Problem to work on:
Entries follow. Return each line that contains the word "Hkey".

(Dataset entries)
(* ===== verification/CacheRepo.v ===== *)
(** * The generation cache in storage
      ([crates/deve-sub-storage-sqlite/src/generation_cache_repository.rs],
      [pool_meta_repository.rs] and the withdrawal of [source_repository.rs])

    The [generation_cache] table with its unique cache key and its
    single-active index, the [pool_meta] counters, and each transaction as a
    state transformer: an error return drops the transaction and leaves the
    database as it was. *)

From S2P Require Import Prelude Kernel GenTypes CacheKey.

Module CacheRepo.

(** SQLite integers are [i64]; [u64 as i64] wraps. *)
Definition as_i64 (n : N) : Z :=
  let z := (Z.of_N n mod 2 ^ 64)%Z in if Z.ltb z (2 ^ 63) then z else (z - 2 ^ 64)%Z.

(** [struct CacheRow]; identifiers are kept as the integers their text
    stands for, in the same order. *)
Record CacheRow := mkCacheRow {
  r_id : GenerationCacheId;
  r_template_id : TemplateId;
  r_template_version : Z;
  r_profile : string;
  r_mode : string;
  r_selection_mode : string;
  r_selection_payload : string;
  r_pool_revision : Z;
  r_cache_key : string;
  r_content : string;
  r_is_active : bool
}.

#[export] Instance CacheRow_eq_dec : EqDecision CacheRow.
Proof. solve_decision. Defined.

(** [u64::try_from] of a column. *)
Definition u64_column (z : Z) (message : string) : Result TemplateError N :=
  if Z.leb 0 z then Ok (Z.to_N z) else Err (TE_Storage message).

(** [CacheRow::into_domain] *)
Definition into_domain (r : CacheRow) : Result TemplateError GenerationCacheEntry :=
  let? version := u64_column (r_template_version r) "negative template_version" in
  let? revision := u64_column (r_pool_revision r) "negative pool_revision" in
  Ok (mkCacheEntry (r_id r) (r_template_id r) version (r_profile r) (r_mode r)
    (r_selection_mode r) (r_selection_payload r) revision (r_cache_key r) (r_content r)
    (r_is_active r)).

(** The row [store] binds. *)
Definition from_domain (e : GenerationCacheEntry) : CacheRow :=
  mkCacheRow (ce_id e) (ce_template_id e) (as_i64 (ce_template_version e)) (ce_profile e)
    (ce_mode e) (ce_selection_mode e) (ce_selection_payload e) (as_i64 (ce_pool_revision e))
    (ce_cache_key e) (ce_content e) (ce_is_active e).

(** The columns of [subscriptions] the retention statement joins with. *)
Record SubRow := mkSubRow {
  s_id : SubscriptionId;
  s_template_id : TemplateId;
  s_profile : string;
  s_node_selection : string;
  s_template_version_pin : option Z
}.

Record Db := mkDb {
  rows : gmap GenerationCacheId CacheRow;
  templates : gset TemplateId;
  subscriptions : list SubRow;
  revision : Z;
  withdrawal_revision : Z
}.

Definition set_rows (db : Db) (rs : gmap GenerationCacheId CacheRow) : Db :=
  mkDb rs (templates db) (subscriptions db) (revision db) (withdrawal_revision db).

Definition INACTIVE_RETAIN : nat := 8.

(** [transpose] of [row.map(CacheRow::into_domain)]. *)
Definition transpose_row (o : option CacheRow) : Result TemplateError (option GenerationCacheEntry) :=
  match o with
  | None => Ok None
  | Some r => let? e := into_domain r in Ok (Some e)
  end.

(** [fetch_optional]: the first row a [SELECT] returns. *)
Definition select (db : Db) (p : CacheRow → bool) : list CacheRow :=
  filter (λ r, p r = true) ((map_to_list (rows db)).*2).

Definition above_floor (db : Db) (r : CacheRow) : bool :=
  Z.leb (withdrawal_revision db) (r_pool_revision r).

(** [find_by_key] *)
Definition find_by_key (db : Db) (cache_key : string) :
    Result TemplateError (option GenerationCacheEntry) :=
  transpose_row (head (select db (λ r,
    String.eqb (r_cache_key r) cache_key && above_floor db r))).

Definition for_profile (t : TemplateId) (p : string) (r : CacheRow) : bool :=
  N.eqb (r_template_id r) t && String.eqb (r_profile r) p.

(** [find_active] *)
Definition find_active (db : Db) (t : TemplateId) (p : string) :
    Result TemplateError (option GenerationCacheEntry) :=
  transpose_row (head (select db (λ r, for_profile t p r && r_is_active r && above_floor db r))).

(** [ORDER BY id DESC] *)
Definition compare_id_desc (a b : CacheRow) : comparison := N.compare (r_id b) (r_id a).

(** [? IS NULL OR template_version = ?] *)
Definition pin_matches (pin : option Z) (version : Z) : bool :=
  match pin with None => true | Some v => Z.eqb version v end.

(** [find_latest] *)
Definition find_latest (db : Db) (t : TemplateId) (p sel_mode sel_payload : string)
    (version_pin : option N) (mode : string) :
    Result TemplateError (option GenerationCacheEntry) :=
  transpose_row (head (sort_by compare_id_desc (select db (λ r,
    for_profile t p r && String.eqb (r_selection_mode r) sel_mode
    && String.eqb (r_selection_payload r) sel_payload
    && pin_matches (as_i64 <$> version_pin) (r_template_version r)
    && String.eqb (r_mode r) mode && above_floor db r)))).

(** The join condition of the [protected] subquery. *)
Definition protects (db : Db) (s : SubRow) (r : CacheRow) : bool :=
  for_profile (s_template_id s) (s_profile s) r
  && String.eqb (r_selection_payload r) (s_node_selection s)
  && String.eqb (r_mode r) "lenient"
  && pin_matches (s_template_version_pin s) (r_template_version r)
  && above_floor db r.

(** [MAX(c.id)] of one subscription's group. *)
Definition last_good (db : Db) (s : SubRow) : option GenerationCacheId :=
  r_id <$> head (sort_by compare_id_desc (select db (protects db s))).

(** [WITH protected(id)]: the subscriptions of this template and profile. *)
Definition protected (db : Db) (t : TemplateId) (p : string) : list GenerationCacheId :=
  omap (λ s, if N.eqb (s_template_id s) t && String.eqb (s_profile s) p
             then last_good db s else None) (subscriptions db).

(** The rows the retention statement deletes: inactive, unprotected, beyond
    the newest [INACTIVE_RETAIN]. *)
Definition expired (db : Db) (t : TemplateId) (p : string) : list CacheRow :=
  drop INACTIVE_RETAIN (sort_by compare_id_desc (select db (λ r,
    for_profile t p r && negb (r_is_active r)
    && negb (bool_decide (r_id r ∈ protected db t p))))).

Definition retain (db : Db) (t : TemplateId) (p : string) : Db :=
  set_rows db (foldl (λ rs r, delete (r_id r) rs) (rows db) (expired db t p)).

(** The constraints an inserted row must satisfy: primary key, unique cache
    key, single active entry, template foreign key. *)
Definition insertable (db : Db) (r : CacheRow) : bool :=
  bool_decide (rows db !! r_id r = None)
  && match select db (λ r', String.eqb (r_cache_key r') (r_cache_key r)) with
     | [] => true | _ => false end
  && (negb (r_is_active r)
      || match select db (λ r', for_profile (r_template_id r) (r_profile r) r' && r_is_active r') with
         | [] => true | _ => false end)
  && bool_decide (r_template_id r ∈ templates db).

(** [store] *)
Definition store (db : Db) (e : GenerationCacheEntry) : Db * Result TemplateError () :=
  let r := from_domain e in
  if negb (above_floor db r) then (db, Err TE_CacheInvalidated)
  else if negb (insertable db r) then (db, Err (TE_Storage "constraint failed"))
  else (retain (set_rows db (<[r_id r := r]> (rows db))) (r_template_id r) (r_profile r), Ok ()).

Definition set_active (b : bool) (r : CacheRow) : CacheRow :=
  mkCacheRow (r_id r) (r_template_id r) (r_template_version r) (r_profile r) (r_mode r)
    (r_selection_mode r) (r_selection_payload r) (r_pool_revision r) (r_cache_key r)
    (r_content r) b.

(** [UPDATE ... SET is_active = 0 WHERE template_id = ? AND profile = ?] *)
Definition deactivate (db : Db) (t : TemplateId) (p : string) : Db :=
  set_rows db ((λ r, if for_profile t p r && r_is_active r then set_active false r else r) <$> rows db).

(** [activate] *)
Definition activate (db : Db) (t : TemplateId) (p : string) (new_id : GenerationCacheId) :
    Db * Result TemplateError () :=
  let db' := deactivate db t p in
  match rows db' !! new_id with
  | Some r =>
      if for_profile t p r && above_floor db r
      then (set_rows db' (<[new_id := set_active true r]> (rows db')), Ok ())
      else (db, Err TE_CacheInvalidated)
  | None => (db, Err TE_CacheInvalidated)
  end.

(** [bump_revision_tx] and [bump_revision]. *)
Definition bump_revision (db : Db) : Db :=
  mkDb (rows db) (templates db) (subscriptions db) (revision db + 1) (withdrawal_revision db).

(** The [pool_meta] part of deleting a source: both columns are assigned from
    the revision before the update. *)
Definition withdraw (db : Db) : Db :=
  mkDb (rows db) (templates db) (subscriptions db) (revision db + 1) (revision db + 1).

(** ** Invariant *)

Record cache_ok (db : Db) : Prop := {
  ok_id : map_Forall (λ i r, r_id r = i) (rows db);
  ok_key : ∀ i j r r', rows db !! i = Some r → rows db !! j = Some r' →
    r_cache_key r = r_cache_key r' → i = j;
  ok_active : ∀ i j r r', rows db !! i = Some r → rows db !! j = Some r' →
    r_is_active r = true → r_is_active r' = true →
    r_template_id r = r_template_id r' → r_profile r = r_profile r' → i = j;
  ok_floor : (withdrawal_revision db ≤ revision db)%Z
}.

Lemma elem_of_select db p r :
  r ∈ select db p ↔ ∃ i, rows db !! i = Some r ∧ p r = true.
Proof.
  unfold select. rewrite list_elem_of_filter, list_elem_of_fmap. split.
  - intros (Hp & [i r'] & -> & Hin%elem_of_map_to_list). eauto.
  - intros (i & Hi & Hp). split; [done|]. exists (i, r). split; [done|].
    by apply elem_of_map_to_list.
Qed.

Lemma select_nil db p i r : select db p = [] → rows db !! i = Some r → p r = false.
Proof.
  intros Hs Hr. destruct (p r) eqn:Hp; [|done].
  assert (r ∈ select db p) as Hin by (apply elem_of_select; eauto).
  rewrite Hs in Hin. by apply elem_of_nil in Hin.
Qed.

Lemma delete_rows_lookup (l : list CacheRow) (rs : gmap GenerationCacheId CacheRow) i :
  (∀ r, r ∈ l → r_id r ≠ i) → foldl (λ rs r, delete (r_id r) rs) rs l !! i = rs !! i.
Proof.
  revert rs. induction l as [|r l IH]; intros rs Hl; simpl; [done|].
  rewrite IH by (intros; apply Hl; by right). apply lookup_delete_ne. apply Hl. left.
Qed.

Lemma delete_rows_subseteq (l : list CacheRow) (rs : gmap GenerationCacheId CacheRow) :
  foldl (λ rs r, delete (r_id r) rs) rs l ⊆ rs.
Proof.
  revert rs. induction l as [|r l IH]; intros rs; simpl; [done|].
  etrans; [apply IH|apply delete_subseteq].
Qed.

(** Rows may only be removed: uniqueness survives. *)
Lemma cache_ok_subseteq db rs : rs ⊆ rows db → cache_ok db → cache_ok (set_rows db rs).
Proof.
  intros Hsub [Hid Hkey Hact Hfl]. split; simpl; [..|done].
  - intros i r Hi. apply (Hid i). by eapply lookup_weaken.
  - intros i j r r' Hi Hj. apply Hkey; by eapply lookup_weaken.
  - intros i j r r' Hi Hj. apply Hact; by eapply lookup_weaken.
Qed.

Lemma for_profile_true t p r : for_profile t p r = true ↔ r_template_id r = t ∧ r_profile r = p.
Proof. unfold for_profile. rewrite andb_true_iff, N.eqb_eq, String.eqb_eq. done. Qed.

Lemma insertable_id db r : insertable db r = true → rows db !! r_id r = None.
Proof.
  unfold insertable. intros Hins. apply andb_true_iff in Hins as [Hins _].
  apply andb_true_iff in Hins as [Hins _]. apply andb_true_iff in Hins as [Hins _].
  by apply bool_decide_eq_true in Hins.
Qed.

Lemma insert_ok db r :
  cache_ok db → insertable db r = true → cache_ok (set_rows db (<[r_id r := r]> (rows db))).
Proof.
  intros [Hid Hkey Hact Hfl] Hins. unfold insertable in Hins. bool_solve.
  destruct (select db (λ r', String.eqb _ _)) eqn:Hk; [|done].
  assert (∀ i r', rows db !! i = Some r' → r_cache_key r' ≠ r_cache_key r) as Hnk.
  { intros i r' Hi He. pose proof (select_nil _ _ _ _ Hk Hi) as Hf. simpl in Hf.
    apply String.eqb_neq in Hf. done. }
  assert (r_is_active r = true → ∀ i r', rows db !! i = Some r' → r_is_active r' = true →
    r_template_id r' = r_template_id r → r_profile r' = r_profile r → False) as Hna.
  { intros Ha i r' Hi Ha' Ht Hp. rewrite Ha in *. simpl in *.
    destruct (select db (λ r', for_profile _ _ r' && _)) eqn:Hs; [|done].
    pose proof (select_nil _ _ _ _ Hs Hi) as Hf. simpl in Hf.
    rewrite Ha', (proj2 (for_profile_true _ _ _) (conj Ht Hp)) in Hf. done. }
  split; simpl; [..|done].
  - by apply map_Forall_insert_2.
  - intros i j a b [[<- <-]|[? Hi]]%lookup_insert_Some [[<- <-]|[? Hj]]%lookup_insert_Some He;
      [done|by destruct (Hnk j b Hj)|by destruct (Hnk i a Hi)|by eapply Hkey].
  - intros i j a b [[<- <-]|[? Hi]]%lookup_insert_Some [[<- <-]|[? Hj]]%lookup_insert_Some Ha Hb Ht Hp;
      [done|by destruct (Hna Ha j b Hj)|by destruct (Hna Hb i a Hi)|by eapply Hact].
Qed.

Answer space:
  intros Hsub [Hid Hkey Hact Hfl]. split; simpl; [..|done].
  - intros i j r r' Hi Hj. apply Hkey; by eapply lookup_weaken.
  intros [Hid Hkey Hact Hfl] Hins. unfold insertable in Hins. bool_solve.
      [done|by destruct (Hnk j b Hj)|by destruct (Hnk i a Hi)|by eapply Hkey].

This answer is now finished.